◆ **Work item**
Starting at the line that contains "Fixpoint list_remove (x", copy each line through the end of the listing below. Include both ends and output nothing more.

BEGIN Available records

(** * opParams: a typed, file-backed parameter store

    Shallow embedding of [common/op_params.py] and the properties of its
    specification.  The Python module keeps one JSON file per parameter in
    a fixed directory, an in-memory cache of the decoded values, and a
    registry of [Param] declarations (default, allowed types, flags).

    Layout of the development:
    - Python values and their runtime types;
    - the [Param] class ([__init__], [_create_attrs], [is_valid]);
    - the [json] module as an interface, with a concrete instance;
    - the program state (the [opParams] object and its environment: the
      parameters directory, the legacy file, the clock, a trace of the
      operating-system calls) and an exception/state monad;
    - the module-level functions and the methods of [opParams];
    - the properties of the specification;
    - further properties of the code. *)

From Stdlib Require Import QArith Ascii String DecimalN DecimalFacts.
From stdpp Require Import base strings list gmap fin_maps.

Set Default Proof Using "Type".
Set Warnings "-register-all".
Local Open Scope string_scope.
Local Open Scope list_scope.

(** ** Python values *)

(** Runtime types, as returned by [type(value)] for the values the [json]
    module produces. *)
Inductive pytype :=
  | NoneType | type_bool | type_int | type_float | type_str | type_list | type_dict.

#[global] Instance pytype_eq_dec : EqDecision pytype.
Proof. solve_decision. Defined.

(** A Python float is modelled by the decimal number its literal denotes:
    [FDec neg m e] is [(-1)^neg * m * 10^e].  Binary rounding is not
    modelled; two decimals denoting the same number are distinct here. *)
Inductive pyfloat :=
  | FNan
  | FInf (neg : bool)
  | FDec (neg : bool) (m : N) (e : Z).

(** The values [json.loads] can return.  A [dict] is its list of items in
    insertion order. *)
Inductive pyval :=
  | VNone
  | VBool (b : bool)
  | VInt (z : Z)
  | VFloat (f : pyfloat)
  | VStr (s : string)
  | VList (l : list pyval)
  | VDict (d : list (string * pyval)).

(** [type(value)] *)
Definition type_of (v : pyval) : pytype :=
  match v with
  | VNone => NoneType
  | VBool _ => type_bool
  | VInt _ => type_int
  | VFloat _ => type_float
  | VStr _ => type_str
  | VList _ => type_list
  | VDict _ => type_dict
  end.

(** ** Exceptions *)

Inductive exn :=
  | Exception (msg : string)
  | AssertionError (msg : string)
  | JSONDecodeError
  | FileNotFoundError (name : string)
  | OSError (name : string)
  | TypeError
  | IndexError
  | KeyError (key : string).

(** The result of a computation that may raise. *)
Inductive outcome (A : Type) :=
  | Ok (a : A)
  | Raise (e : exn).
Arguments Ok {A} a.
Arguments Raise {A} e.

(** ** The [Param] class *)

Definition NUMBER : list pytype := [type_float; type_int].
Definition NONE_OR_NUMBER : list pytype := [NoneType; type_float; type_int].

Record Param := mkParam {
  default_value : pyval;
  allowed_types : list pytype;
  description : option string;
  hidden : bool;
  live : bool;
  static : bool;
  has_allowed_types : bool;
  has_description : bool;
  is_list : bool;
  read_frequency : option Q;
  last_read : Q
}.

(** The [allowed_types] argument of the constructor: a list of types, or
    a single type that [__init__] wraps into a list. *)
Inductive types_arg :=
  | OneType (t : pytype)
  | Types (l : list pytype).

(** [list.remove(x)]: drops the first occurrence of [x]. *)
Fixpoint list_remove (x : pytype) (l : list pytype) : list pytype :=
  match l with
  | [] => []
  | y :: l' => if decide (y = x) then l' else y :: list_remove x l'
  end.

END Available records

◆ **Reply to the task**
Fixpoint list_remove (x : pytype) (l : list pytype) : list pytype :=
  match l with
  | [] => []
  | y :: l' => if decide (y = x) then l' else y :: list_remove x l'
  end.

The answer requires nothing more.